Aim of the exercise
Find the line containing "destruct (store_refines_map 1" in the data below and repeat it, along with all later lines, exactly through the last one.

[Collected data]
Lemma Put_ok_run fuel h ls s k v :
  kv_rep h ls s -> descends fuel h s -> (forall d : D, (Sync d).1 = None) ->
  zlen k + zlen v < 2 ^ 31 -> room_for h ls s k v ->
  exists s' ls', Put fuel k v s = (Ok tt, s') /\ kv_rep h ls' s' /\ tree_map ls' = <[k := v]> (tree_map ls) /\
    kv_frame ls s s'.
Proof.
  intros Hrep Hh Hsync Hkv Hroom.
  destruct (Insert_run fuel h ls s k v Hrep Hh Hkv Hroom) as (pool & ls' & E & Hrep' & Emap & Hfr).
  unfold Put, with_tree, mbind, io_bind. rewrite E. cbn [tbp rootID]. fold (durable_key k).
  change (mkKV (set_bp pool (kdb s)) (kroot s)) with (with_pool_of pool s).
  destruct (durable_key k); [|eexists _, ls'; by split; [reflexivity|]].
  destruct (Flush_run h ls' _ Hrep') as (r & s' & Ef & _ & Hrep2 & Hfr2 & _).
  destruct (Flush_reliable _ (kr_inv _ _ _ Hrep') Hsync) as (s'' & Ef').
  rewrite Ef in Ef'. injection Ef' as -> _. exists s', ls'. split; [exact Ef|].
  split; [done|]. split; [done|]. by apply (kv_frame_trans _ _ (with_pool_of pool s)).
Qed.

Lemma run_op_spec fuel h ls s op :
  kv_rep h ls s -> flat fuel h -> (forall d : D, (Sync d).1 = None) ->
  BTreeHeaderSize + map_bytes (map_op op (tree_map ls)).2 < PageSize ->
  exists s' ls', run_op fuel op s = ((map_op op (tree_map ls)).1, s') /\
    kv_rep h ls' s' /\ tree_map ls' = (map_op op (tree_map ls)).2.
Proof.
  intros Hrep Hh Hsync Hsmall. destruct op as [k|k v|k]; cbn in *.
  - destruct (Get_run fuel h ls s k Hrep (flat_descends _ _ _ Hh)) as (s' & -> & Hrep' & _). by exists s', ls.
  - destruct (small_room h ls s k v Hrep Hsmall) as [Hkv Hroom].
    destruct (Put_ok_run fuel h ls s k v Hrep (flat_descends _ _ _ Hh) Hsync Hkv Hroom) as (s' & ls' & E & Hrep' & Emap & _).
    exists s', ls'. unfold mbind, io_bind. by rewrite E.
  - destruct (Delete_run fuel h ls s k Hrep (flat_descends _ _ _ Hh)) as (s' & ls' & E & Hrep' & Emap & _).
    exists s', ls'. unfold mbind, io_bind. rewrite E. split; [by destruct (tree_map ls !! k)|done].
Qed.

(** The store refines a finite map.  Started on a one-leaf tree that stands for
    [m], any sequence of [Get], [Put] and [Delete] whose map always fits in one leaf
    gives exactly the answers of the map, and ends in a tree that stands for the
    final map. *)
Theorem store_refines_map fuel h ls s ops :
  kv_rep h ls s -> flat fuel h -> (forall d : D, (Sync d).1 = None) -> stays_small ops (tree_map ls) ->
  exists s' ls', run_ops fuel ops s = ((map_ops ops (tree_map ls)).1, s') /\
    kv_rep h ls' s' /\ tree_map ls' = (map_ops ops (tree_map ls)).2.
Proof.
  intros Hrep Hh Hsync. revert ls s Hrep. induction ops as [|op ops IH]; intros ls s Hrep Hsmall.
  { by exists s, ls. }
  destruct Hsmall as [H1 H2]. cbn [run_ops map_ops].
  destruct (run_op_spec fuel h ls s op Hrep Hh Hsync H1) as (s1 & ls1 & -> & Hrep1 & E1).
  destruct (map_op op (tree_map ls)) as [r m]. cbn in *. subst m.
  destruct (IH ls1 s1 Hrep1 H2) as (s2 & ls2 & -> & Hrep2 & E2).
  destruct (map_ops ops (tree_map ls1)) as [rs m]. by exists s2, ls2.
Qed.
End Refinement.

(** ** Witnesses *)

#[local] Existing Instance canonical_range.

(** A store on an empty device, its root page reset. *)
Definition demo_fresh : BTreeKVStore MemDevice LRUEvictionPolicy :=
  mkKV (NewDB (NewBufferPool NewMemDevice 8 NewLRUEvictionPolicy None) (NewBatchingWAL []) None) 1002.
Definition demo_store : BTreeKVStore MemDevice LRUEvictionPolicy := (ResetBTreeRoot 1002 demo_fresh).2.

Lemma demo_fresh_inv : pool_inv ∅ (bp (kdb demo_fresh)).
Proof. apply inv_new; [apply lru_inv_new | done | intros id _; apply empty_disk_sum]. Qed.

Lemma demo_root : tree_page 1002.
Proof. split; [unfold page_id_ok; lia | reflexivity]. Qed.

Lemma demo_store_rep : kv_rep 0 [(1002, [])] demo_store.
Proof.
  destruct (ResetBTreeRoot_run demo_fresh demo_fresh_inv (NewBufferPool_idle _ _ _ _) ltac:(cbn; lia) demo_root)
    as (r & s' & E & _ & Hrep & _). unfold demo_store. cbn [kroot demo_fresh] in E. by rewrite E.
Qed.

Lemma demo_store_root : kroot demo_store = 1002.
Proof.
  destruct (ResetBTreeRoot_run demo_fresh demo_fresh_inv (NewBufferPool_idle _ _ _ _) ltac:(cbn; lia) demo_root)
    as (r & s' & E & _ & _ & Hfr & _). unfold demo_store. cbn [kroot demo_fresh] in E. rewrite E.
  exact (ko_root _ _ _ Hfr).
Qed.

Lemma demo_room k v : leaf_fits k v [] = true -> room_for 0 [(1002, [])] demo_store k v.
Proof. exact (root_leaf_room 1002 [] demo_store k v demo_store_rep demo_store_root). Qed.

Lemma demo_flat : flat 1 0.
Proof. split; [done|lia]. Qed.

Lemma demo_descends s : descends (D := MemDevice) 1 0 s.
Proof. apply flat_descends, demo_flat. Qed.

Lemma ResetBTreeRoot_empties_witness :
  exists r s', ResetBTreeRoot 1002 demo_fresh = (r, s') /\ kv_rep 0 [(1002, [])] s'.
Proof.
  destruct (ResetBTreeRoot_empties demo_fresh demo_fresh_inv (NewBufferPool_idle _ _ _ _) ltac:(cbn; lia) demo_root)
    as (r & s' & E & _ & Hrep & _). exists r, s'. split; [exact E | exact Hrep].
Defined.

Lemma Get_is_lookup_witness :
  exists s', Get 1 (str "a") demo_store = (Err (Msg "key not found"), s') /\ kv_rep 0 [(1002, [])] s'.
Proof.
  destruct (Get_is_lookup 1 0 _ demo_store (str "a") demo_store_rep (demo_descends _)) as (s' & E & Hrep & _).
  exists s'. split; [exact E | exact Hrep].
Defined.

Lemma Put_inserts_witness :
  exists r s' ls', Put 1 (str "mail:1") (str "v") demo_store = (r, s') /\
    tree_map ls' = {[str "mail:1" := str "v"]} /\ (r = Ok tt -> on_device 0 ls' s').
Proof.
  destruct (Put_inserts 1 0 _ demo_store (str "mail:1") (str "v") demo_store_rep (demo_descends _) ltac:(reflexivity)
    (demo_room (str "mail:1") (str "v") eq_refl)) as (r & s' & ls' & E & _ & _ & Em & _ & Hd).
  exists r, s', ls'. split; [exact E | split; [exact Em | exact Hd]].
Defined.

Lemma Delete_deletes_witness :
  exists s' ls', Delete 1 (str "a") demo_store = (Err (Msg "key not found"), s') /\ kv_rep 0 ls' s'.
Proof.
  destruct (Delete_deletes 1 0 _ demo_store (str "a") demo_store_rep (demo_descends _)) as (s' & ls' & E & Hrep & _).
  exists s', ls'. split; [exact E | exact Hrep].
Defined.

Definition demo_ops : list kv_op :=
  [OpPut (str "b") (str "1"); OpPut (str "a") (str "2"); OpGet (str "b"); OpDelete (str "b"); OpGet (str "b")].

Lemma store_refines_map_witness :
  exists s' ls', run_ops 1 demo_ops demo_store =
      ([Ok []; Ok []; Ok (str "1"); Ok []; Err (Msg "key not found")], s') /\
    tree_map ls' = {[str "a" := str "2"]}.
Proof.
  destruct (store_refines_map 1 0 _ demo_store demo_ops demo_store_rep demo_flat ltac:(reflexivity))
    as (s' & ls' & E & _ & Em).
  - cbn [stays_small demo_ops]. repeat split.
  - exists s', ls'. split; [exact E|]. rewrite Em. apply (bool_decide_unpack _). reflexivity.
Defined.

Solved problem
  destruct (store_refines_map 1 0 _ demo_store demo_ops demo_store_rep demo_flat ltac:(reflexivity))
    as (s' & ls' & E & _ & Em).
  - cbn [stays_small demo_ops]. repeat split.
  - exists s', ls'. split; [exact E|]. rewrite Em. apply (bool_decide_unpack _). reflexivity.
Defined.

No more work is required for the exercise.